I'm never alone!

by Shar
(Pennsylvania)

Hi, my name is Shar and I am 22 years old. I have a 1 year old daughter and a loving fiance. I know that God is real and I know that he loves me unconditionally. Without him I wouldn't be able to smile everyday.

At one point in my life I was very lonely. I have a big family and a lot of friends that really care for me and always have but when I was a teen I still felt so alone. When I was around people I wanted to be alone but when I was alone I wanted to be around people. I would cry almost everyday and I was angry most of the time. I thought I was crazy because most of the time I had no idea why I felt that way.
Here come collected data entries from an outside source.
Lemma on_out_eq rx dev :
  on_out rx dev =
  match state (control_state dev) with
  | DATA_OUT =>
      if u16 rx =? packetsize dev then
        (tt,
         (if wLength (req (control_state dev))
             - ctrl_len (control_state (received rx dev))
             <=? bMaxPacketSize0 dev
          then with_control_state (cs_set_state LAST_DATA_OUT)
                 (received rx dev)
          else received rx dev),
         [data_out_read dev])
      else (tt, stalled dev, [data_out_read dev; EpStallSet 0 1])
  | LAST_DATA_OUT =>
      if u16 rx =? packetsize dev then
        let '(rc, d1, t1) :=
          dispatch (req (control_state dev)) (received rx dev) in
        if negb (rc =? 0)
        then (tt, with_control_state (cs_set_state STATUS_IN) d1,
              data_out_read dev :: t1 ++ [EpWritePacket 0 NULL 0])
        else (tt, stalled d1, data_out_read dev :: t1 ++ [EpStallSet 0 1])
      else (tt, stalled dev, [data_out_read dev; EpStallSet 0 1])
  | STATUS_OUT =>
      (tt, with_control_state (cs_set_completion None) (stalled dev),
       EpReadPacket 0 (ToBuffer NULL) 0 ::
       match completion (control_state dev) with
       | Some f => [Completion f (req (control_state dev))]
       | None => []
       end)
  | _ => (tt, stalled dev, [EpStallSet 0 1])
  end.
Proof.
  unfold _qusb_control_out, bind at 1, get at 1. cbv beta iota zeta.
  destruct (state (control_state dev)); try reflexivity.
  - (* DATA_OUT *)
    unfold bind at 1. rewrite read_data_out_eq.
    destruct (u16 rx =? packetsize dev).
    + pose proof (packetsize_nonneg dev).
      destruct (Z.ltb_spec (packetsize dev) 0); [lia|].
      run_engine. cbn.
      destruct (_ <=? _); reflexivity.
    + reflexivity.
  - (* LAST_DATA_OUT *)
    unfold bind at 1. rewrite read_data_out_eq.
    destruct (u16 rx =? packetsize dev).
    + pose proof (packetsize_nonneg dev).
      destruct (Z.ltb_spec (packetsize dev) 0); [lia|].
      unfold bind, get. cbv beta iota zeta. cbn [received].
      change (req (control_state (received rx dev)))
        with (req (control_state dev)).
      destruct (dispatch _ (received rx dev)) as [[rc d1] t1].
      destruct (negb (rc =? 0)); reflexivity.
    + reflexivity.
  - (* STATUS_OUT *)
    run_engine. cbn [control_state with_control_state completion cs_set_state].
    destruct (completion (control_state dev)); reflexivity.
Qed.

Lemma on_setup_eq rx pkt dev :
  on_setup rx pkt dev =
  if rx =? 8 then
    if (wLength pkt =? 0)
       || (Z.land (bmRequestType pkt) QUSB_REQ_TYPE_DIRECTION_MASK
           =? QUSB_REQ_TYPE_IN)
    then
      let '(rc, d1, t1) := dispatch pkt (staged_for_dispatch pkt dev) in
      if negb (rc =? 0) then
        if 0 <? wLength (req (control_state d1)) then
          let '(_, d2, t2) := send_data_in d1 in
          (tt, d2, EpReadPacket 0 ToSetupData 8 :: t1 ++ t2)
        else
          (tt, with_control_state (cs_set_state STATUS_IN) d1,
           EpReadPacket 0 ToSetupData 8 :: t1 ++ [EpWritePacket 0 NULL 0])
      else
        (tt, stalled d1,
         EpReadPacket 0 ToSetupData 8 :: t1 ++ [EpStallSet 0 1])
    else if ctrl_buf_len dev <? wLength pkt then
      (tt, stalled (loaded pkt dev),
       [EpReadPacket 0 ToSetupData 8; EpStallSet 0 1])
    else
      (tt, prepared pkt dev, [EpReadPacket 0 ToSetupData 8])
  else
    (tt, stalled (loaded pkt dev),
     [EpReadPacket 0 ToSetupData 8; EpStallSet 0 1]).
Proof.
  unfold _qusb_control_setup, handle_request_no_data, prepare_data_out,
    stall, qusb_dev_ep_read_packet, qusb_dev_ep_write_packet,
    qusb_dev_ep_stall_set, set_state, set_req, set_ctrl_buf, set_ctrl_len,
    set_completion, bind, get, modify, emit, ret.
  cbv beta iota zeta. cbn [negb].
  destruct (rx =? 8); cbn [negb]; [|reflexivity].
  cbn [control_state with_control_state req cs_set_req cs_set_completion
       wLength bmRequestType ctrl_buf_len bMaxPacketSize0 dev_ctrl_buf].
  destruct ((wLength pkt =? 0) || _).
  - change (with_control_state _ (with_control_state _ (with_control_state _
              (with_control_state _ dev))))
      with (staged_for_dispatch pkt dev).
    change (req (control_state (with_control_state (cs_set_req pkt)
              (with_control_state (cs_set_completion None) dev))))
      with pkt.
    destruct (dispatch pkt (staged_for_dispatch pkt dev)) as [[rc d1] t1].
    destruct (negb (rc =? 0)); [|reflexivity].
    destruct (0 <? wLength (req (control_state d1))); [|reflexivity].
    destruct (send_data_in d1) as [[[] d2] t2]. reflexivity.
  - simpl.
    destruct (ctrl_buf_len dev <? wLength pkt); [reflexivity|].
    unfold prepared, with_control_state. simpl.
    destruct (bMaxPacketSize0 dev <? wLength pkt); reflexivity.
Qed.

(** *** Runs of events *)

Lemma run_cons e evs dev :
  device_of (run_events (e :: evs) dev)
  = device_of (run_events evs (device_of (on_event e dev))) /\
  calls_of (run_events (e :: evs) dev)
  = calls_of (on_event e dev)
    ++ calls_of (run_events evs (device_of (on_event e dev))).
Proof.
  cbn [run]. unfold bind.
  destruct (on_event e dev) as [[u d1] t1].
  unfold device_of, calls_of. cbn [fst snd].
  destruct (run_events evs d1) as [[u' d2] t2]. split; reflexivity.
Qed.

Lemma run_app evs1 : forall evs2 dev,
  device_of (run_events (evs1 ++ evs2) dev)
  = device_of (run_events evs2 (device_of (run_events evs1 dev))) /\
  calls_of (run_events (evs1 ++ evs2) dev)
  = calls_of (run_events evs1 dev)
    ++ calls_of (run_events evs2 (device_of (run_events evs1 dev))).
Proof.
  induction evs1 as [|e evs1 IH]; intros evs2 dev.
  - split; reflexivity.
  - rewrite <- app_comm_cons.
    destruct (run_cons e (evs1 ++ evs2) dev) as [-> ->].
    destruct (run_cons e evs1 dev) as [-> ->].
    destruct (IH evs2 (device_of (on_event e dev))) as [-> ->].
    split; [reflexivity|]. rewrite app_assoc. reflexivity.
Qed.

Lemma no_setup_cons e evs :
  no_setup (e :: evs) -> is_setup e = false /\ no_setup evs.
Proof.
  unfold no_setup. cbn [forallb]. intros H.
  apply andb_prop in H. destruct H as [He Hevs].
  split; [|assumption]. destruct (is_setup e); [discriminate|reflexivity].
Qed.

Lemma no_setup_app evs1 evs2 :
  no_setup (evs1 ++ evs2) -> no_setup evs1 /\ no_setup evs2.
Proof.
  unfold no_setup. rewrite forallb_app. intros H.
  apply andb_prop in H. exact H.
Qed.

Lemma filter_repeat_false (p : call -> bool) c n :
  p c = false -> List.filter p (repeat c n) = [].
Proof.
  intros Hp. induction n as [|n IH]; [reflexivity|].
  cbn [repeat List.filter]. rewrite Hp. exact IH.
Qed.

(** From IDLE, IN and OUT events are answered by stalls and nothing else;
    only a SETUP leaves IDLE. *)
Lemma idle_step e dev :
  state (control_state dev) = IDLE -> is_setup e = false ->
  on_event e dev = (tt, stalled dev, [EpStallSet 0 1]).
Proof.
  intros Hidle He. destruct e as [rx pkt|rx|]; [discriminate| |];
    cbn [handle_event].
  - rewrite on_out_eq, Hidle. reflexivity.
  - rewrite on_in_eq, Hidle. reflexivity.
Qed.

Lemma idle_run evs : forall dev,
  state (control_state dev) = IDLE -> no_setup evs ->
  state (control_state (device_of (run_events evs dev))) = IDLE /\
  calls_of (run_events evs dev) = repeat (EpStallSet 0 1) (length evs).
Proof.
  induction evs as [|e evs IH]; intros dev Hidle Hns.
  - split; [exact Hidle|reflexivity].
  - apply no_setup_cons in Hns. destruct Hns as [He Hns].
    destruct (run_cons e evs dev) as [-> ->].
    rewrite (idle_step e dev Hidle He).
    unfold device_of, calls_of. cbn [fst snd].
    destruct (IH (stalled dev) eq_refl Hns) as [Hs Hc].
    unfold device_of, calls_of in Hs, Hc. rewrite Hs, Hc.
    split; reflexivity.
Qed.
(** * GP1_RayTracer: hit tests, lights, materials, matrices and the per-pixel
    integrator, embedded from [Utils.h], [Material.h], [Matrix.cpp] and
    [Renderer.cpp].

    The C++ code computes on [float].  The embedding is written over an
    interface [Scalar] of the operations the code applies to its numbers, and
    is read at [Binary32.scalar]: IEEE 754 single precision (24-bit mantissa,
    round to nearest even, signed zeros, infinities, NaN), through the
    executable specification [SpecFloat] of the Standard Library.  What
    depends only on the shape of the code is stated for every scalar type;
    every concrete evaluation and every statement about values is made in
    binary32. *)

From Stdlib Require Import ZArith Zpower List Bool String Lia.
From Stdlib Require Import QArith.
From Stdlib Require Import SpecFloat.
Import ListNotations.

Set Implicit Arguments.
I never told anyone but my best friend how I felt and somethings I never even told her. I got some relief from things we shared but it came to an end after senior year.

When we went away to college I had a nervous break down. I started keeping even more to myself. I started seeing a counselor and almost took medication for depression. I started to doubt God or that he was real at all. I didn't know if I believed in him because I was taught to or because I really believed in him. For a while I was just blank and I felt even worse than before. I slept my days away and shut my friends and family out.
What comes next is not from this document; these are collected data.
Definition update (offset : Z) : M json :=
  resp ← inverterDayAPI offset;
  match resp with
  | DayResp resp => ret resp
  | DayData rows =>
      e ← ask;
      st ← get;
      let dateIndex := timeIndex (atMidnight (date e) offset) in
      let '(r, s) := ingest_rows (date e) dateIndex rows (data st) in
      modify (set_data s);;
      lift r;;
      ret (ok "Solis Data updated successfully")
  end.

(** [cleardown()] on the store of the class. *)
Definition cleardown : M unit :=
  e ← ask;
  modify (λ st, set_data (TimeSeries.cleardown (movingAveragePeriod e)
                            (data st)) st);;
  write ("Solis data cleared down to most recent "
         +:+ Text.of_Z (movingAveragePeriod e + 1) +:+ " days").

(** *** Notions the properties are stated with *)

(** The configuration holds the three credentials. *)
Definition credentials (e : env) : bool :=
  configExists e && negb (String.eqb (inverterSn e) "")
  && negb (String.eqb (key e) "") && negb (String.eqb (secret e) "").

(** The state after [update(offset)] has stored [rows]. *)
Definition updated (e : env) (offset : Z) (rows : list snapshot)
    (st : state) : state :=
  set_data
    (ingest (date e) (timeIndex (atMidnight (date e) offset)) rows (data st))
    (requested e (day_call e offset) st).

(** An object has a property of this name. *)
Definition has_field (v : json) (name : string) : bool :=
  match field v name with
  | JUndef => false
  | _ => true
  end.

(** A returned object that has a property of this name. *)
Definition reports (r : result json) (name : string) : bool :=
  match r with
  | Ok v => has_field v name
  | Throw _ => false
  end.

(** The call [atReadAPI] makes. *)
Definition atRead_call (e : env) : call :=
  {| c_url := "/v2/api/atRead";
     c_body := JObj [("inverterSn", JStr (inverterSn e)); ("cid", JNum 4643)] |}.

(** *** A vendor and a configuration for worked examples *)

Definition demo_setting : string :=
  "50,50,02:00-05:00,00:00-00:00,0,0,00:00-00:00,1,1,0,00:00-00:00".

Definition demo_vendor (version : string) (cs : list call) : json :=
  match last cs with
  | None => JUndef
  | Some c =>
      if String.eqb (c_url c) "/v1/api/inverterDetail" then
        JObj [("data", JObj [("stationId", JNum 7)])]
      else if String.eqb (c_url c) "/v1/api/inverterList" then
        JObj [("data", JObj [("page", JObj [("records",
                JArr [JObj [("inverterSoftwareVersion", JStr version)]])])])]
      else if String.eqb (c_url c) "/v2/api/atRead" then
        JObj [("data", JObj [("msg", JStr demo_setting);
                             ("yuanzhi", JStr "ok")])]
      else JObj [("data", JObj [("code", JNum 0)])]
  end.

Definition demo_env (T : Z) (charging discharging : bool)
    (version : string) (rows : list snapshot) : env :=
  {| date := utc T;
     configExists := true;
     endpoint := "https://www.soliscloud.com:13333";
     inverterSn := "SN1";
     key := "k";
     secret := "s";
     chargeCurrentSetting := None;
     dischargeCurrentSetting := Some 40;
     chargingEnabled := charging;
     dischargingEnabled := discharging;
     movingAveragePeriod := 7;
     clock := λ _, "Thu, 01 Jan 1970 00:00:00 GMT";
     optionsText := λ _, "{}";
     transport := λ cs, Responded 200 (demo_vendor version cs);
     vendorDay := λ _, DayRows (Row <$> rows) |}.

Definition demo_state (cached : option string) : state :=
  {| firmwareVersion := cached;
     data := ∅;
     chargeHistory := ∅;
     dischargeControlFlag := true;
     calls := [];
     log := [] |}.

(** A vendor that answers every call with status 500. *)
Definition failing_env : env :=
  {| date := utc 3600000;
     configExists := true;
     endpoint := "https://www.soliscloud.com:13333";
     inverterSn := "SN1";
     key := "k";
     secret := "s";
     chargeCurrentSetting := None;
     dischargeCurrentSetting := None;
     chargingEnabled := true;
     dischargingEnabled := true;
     movingAveragePeriod := 7;
     clock := λ _, "Thu, 01 Jan 1970 00:00:00 GMT";
     optionsText := λ _, "{}";
     transport := λ _, Responded 500 JUndef;
     vendorDay := λ _, DayOther (error "solis.request returned status 500") |}.

Definition demo_rows : list snapshot :=
  [ sample_row (sample_day + 1800000) 1 2 (32 # 10) 0;
    sample_row (sample_day + 3600000) 0 0 0 0;
    sample_row (sample_day + 1800000) 9 9 9 9 ].

(** *** Restoring the store and closing a charge event *)

(** The loop of [restore]: [n] iterations are left, [i] is the loop
    variable. *)
Fixpoint restore_loop (n : nat) (i : Z) : M unit :=
  match n with
  | O => ret tt
  | S n' => update (- i);; restore_loop n' (i + 1)
  end.

(** [restore(cleardown)]: [this.data.delete()] removes the whole store;
    the days before today are fetched only when today's update answers
    without a truthy [error]. *)
Definition restore (cleardown : bool) : M unit :=
  (if cleardown then modify (set_data ∅) else ret tt);;
  e ← ask;
  let noOfDaysToStore := movingAveragePeriod e + 1 in
  res ← update 0;
  if negb (truthy (field res "error")) then
    restore_loop (Z.to_nat (noOfDaysToStore - 1)) 1
  else ret tt.

Definition endChargeHistoryRecord : M unit :=
  levelNow ← batteryLevelNow;
  if level_truthy levelNow then
    e ← ask;
    let d := DateUtil.now (date e) in
    modify (λ st,
      match chargeHistory st !! previousSlotTimeIndex d with
      | Some old =>
          set_chargeHistory
            (<[previousSlotTimeIndex d :=
                 {| start := start old; startMinute := startMinute old;
                    end_ := levelNow |}]> (chargeHistory st)) st
      | None => st
      end)
  else ret tt.

(** *** More notions the properties are stated with *)

(** The call [controlAPI(cid, value)] makes. *)
Definition control_call (e : env) (cid : Z) (value : json) : call :=
  {| c_url := "/v2/api/control";
     c_body := JObj [("inverterSn", JStr (inverterSn e)); ("cid", JNum cid);
                     ("value", value)] |}.

(** An answer the control calls go on from: not null, without a truthy
    [error], with a truthy [data]. *)
Definition accepted (resp : json) : bool :=
  match prop resp "error" with
  | Ok err => negb (truthy err) && truthy (field resp "data")
  | Throw _ => false
  end.

(** The answer to [inverterDay] has rows. *)
Definition is_rows (a : dayAnswer) : bool :=
  match a with
  | DayRows _ => true
  | _ => false
  end.

Definition is_row (r : row) : bool :=
  match r with
  | Row _ => true
  | BadRow => false
  end.

(** An answer to [inverterDay] that [update] goes through without
    throwing: it is not [null], and every element of its rows has a time
    stamp. *)
Definition well_formed (a : dayAnswer) : bool :=
  match a with
  | DayNull => false
  | DayOther _ => true
  | DayRows rows => forallb is_row rows
  end.



(** An operation whose every run, returning or throwing, relates the
    state it starts from to the state it leaves. *)
Definition keeps {A} (R : relation state) (m : M A) : Prop :=
  ∀ e st, R st (m e st).2.

(** The snapshot store is as it was, the calls and the log have only
    been added to. *)
Definition extends (st st' : state) : Prop :=
  data st' = data st
  ∧ calls st `prefix_of` calls st' ∧ log st `prefix_of` log st'.

(** [extends], and a cached firmware dialect is still the cached one. *)
Definition grows (st st' : state) : Prop :=
  extends st st'
  ∧ ∀ v, firmwareVersion st = Some v → firmwareVersion st' = Some v.

Definition same_history (st st' : state) : Prop :=
  chargeHistory st' = chargeHistory st.

Definition same_flag (st st' : state) : Prop :=
  dischargeControlFlag st' = dischargeControlFlag st.


(** The settings string of an answer [atReadAPI] lets through and the
    legacy path can split: no truthy [error], a [data] object with a
    truthy [yuanzhi] that starts with neither [fail] nor [error], and a
    non-empty text as [msg]. *)
Definition readable (resp : json) : option string :=
  match prop resp "error" with
  | Throw _ => None
  | Ok err =>
      let data := field resp "data" in
      let yuanzhi := field data "yuanzhi" in
      if truthy err || negb (truthy data) || is_string data
         || negb (truthy (field data "msg")) || negb (truthy yuanzhi)
      then None
      else
        match slice_is yuanzhi 4 "fail", slice_is yuanzhi 5 "error",
              field data "msg" with
        | Ok false, Ok false, JStr s => Some s
        | _, _, _ => None
        end
  end.

End Control.

(** * Properties of the embedding *)

(** ** Facts about the text helpers *)

Module TextFacts.
Import Text.

Lemma contains_app c s t :
  contains c (s +:+ t) = contains c s || contains c t.
Proof.
  induction s as [|a s IH]; simpl; [done|].
  destruct (Ascii.eqb a c); [done|apply IH].
Qed.

Lemma split_nonempty c s : split c s ≠ [].
Proof.
  destruct s as [|a s]; simpl; [done|].
  destruct (Ascii.eqb a c); [done|]. by destruct (split c s).
Qed.

Lemma split_contains c s : Forall (λ x, contains c x = false) (split c s).
Proof.
  induction s as [|a s IH]; simpl.
  - by repeat constructor.
  - destruct (Ascii.eqb a c) eqn:E.
    + by constructor.
    + destruct (split c s) as [|h t]; simpl.
      * repeat constructor. simpl. by rewrite E.
      * inversion IH; subst. constructor; [|done]. simpl. by rewrite E.
Qed.

Lemma split_no_sep c x : contains c x = false → split c x = [x].
Proof.
  induction x as [|a x IH]; simpl; [done|].
  destruct (Ascii.eqb a c); [done|]. intros H. by rewrite (IH H).
Qed.

Lemma split_app_sep c x s :
  contains c x = false →
  split c (x +:+ String c s) = x :: split c s.
Proof.
  induction x as [|a x IH]; simpl.
  - intros _. by rewrite Ascii.eqb_refl.
  - destruct (Ascii.eqb a c); [done|]. intros H. by rewrite (IH H).
Qed.

(** Splitting undoes joining when no element contains the separator. *)
Lemma split_join c l :
  l ≠ [] → Forall (λ x, contains c x = false) l → split c (join c l) = l.
Proof.
  induction l as [|x t IH]; [done|]. intros _ HF.
  inversion HF as [|? ? Hx Ht]; subst.
  destruct t as [|y t'].
  - simpl. by apply split_no_sep.
  - change (join c (x :: y :: t')) with (x +:+ String c (join c (y :: t'))).
    rewrite split_app_sep by done. f_equal. by apply IH.
Qed.

Lemma of_uint_no_comma d :
  contains comma (NilEmpty.string_of_uint d) = false.
Proof. induction d; simpl; done. Qed.

Lemma of_nzuint_no_comma d :
  contains comma (NilZero.string_of_uint d) = false.
Proof. destruct d; try done; apply of_uint_no_comma. Qed.

Lemma of_Z_no_comma n : contains comma (of_Z n) = false.
Proof.
  unfold of_Z. destruct (Z.to_int n) as [d|d]; simpl.
  - apply of_nzuint_no_comma.
  - apply of_nzuint_no_comma.
Qed.

End TextFacts.

(** ** Facts about the settings-string rewrites *)

Module SettingsFacts.
Import Text TextFacts Settings.

Lemma array_set_in_range i v pcs :
  (i < length pcs)%nat → array_set i v pcs = <[i:=v]> pcs.
Proof. intros H. unfold array_set. by rewrite decide_True. Qed.

Lemma rewrite6_in_range v0 v1 v2 v3 pcs :
  (11 ≤ length pcs)%nat →
  rewrite6 v0 v1 v2 v3 pcs =
  <[10%nat:=EStr zero_window]>
    (<[6%nat:=EStr zero_window]>
       (<[3%nat:=v3]> (<[2%nat:=v2]> (<[1%nat:=v1]> (<[0%nat:=v0]> pcs))))).
Proof.
  intros H. unfold rewrite6.
  rewrite (array_set_in_range 0) by lia.
  rewrite (array_set_in_range 1) by (rewrite !length_insert; lia).
  rewrite (array_set_in_range 2) by (rewrite !length_insert; lia).
  rewrite (array_set_in_range 3) by (rewrite !length_insert; lia).
  rewrite (array_set_in_range 6) by (rewrite !length_insert; lia).
  rewrite (array_set_in_range 10) by (rewrite !length_insert; lia).
  done.
Qed.

Lemma rewrite6_length v0 v1 v2 v3 pcs :
  (11 ≤ length pcs)%nat → length (rewrite6 v0 v1 v2 v3 pcs) = length pcs.
Proof. intros H. rewrite rewrite6_in_range by done. by rewrite !length_insert. Qed.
I was apart of a Gospel choir at my college and I had gained a new group of friends through the choir. I reached out to them because I was so tired of feeling lifeless. They talked to me about life, and school, and God and the reasons I had been feeling so depressed. I had come to find that my problems were not really mine and that I was carrying the weight of my family's issues with me, and had been for years.

I started talking to God again because I was so completely lost I didn't know what else to do, I started attending church and keeping those new friends dear. I had another breakdown but it was because I was overwhelmed by God's love and that I knew deep down inside that he was real all along. I had been so weak that I lost my faith.

Going through that has made me so strong. The relationship I have with God now is so beautiful. I know that he loved me even through that, when I was unsure of him. When I thought that I was walking alone, God was loving me even harder. I had to go through all that turmoil, to see the sun. If I could go back I wouldn't change a thing. Loving God has taught me how to love myself and those around me, no matter if they hurt, forget, or don't believe in me. Loving God, I have learned that I never have to feel alone, because he will never leave nor forsake me!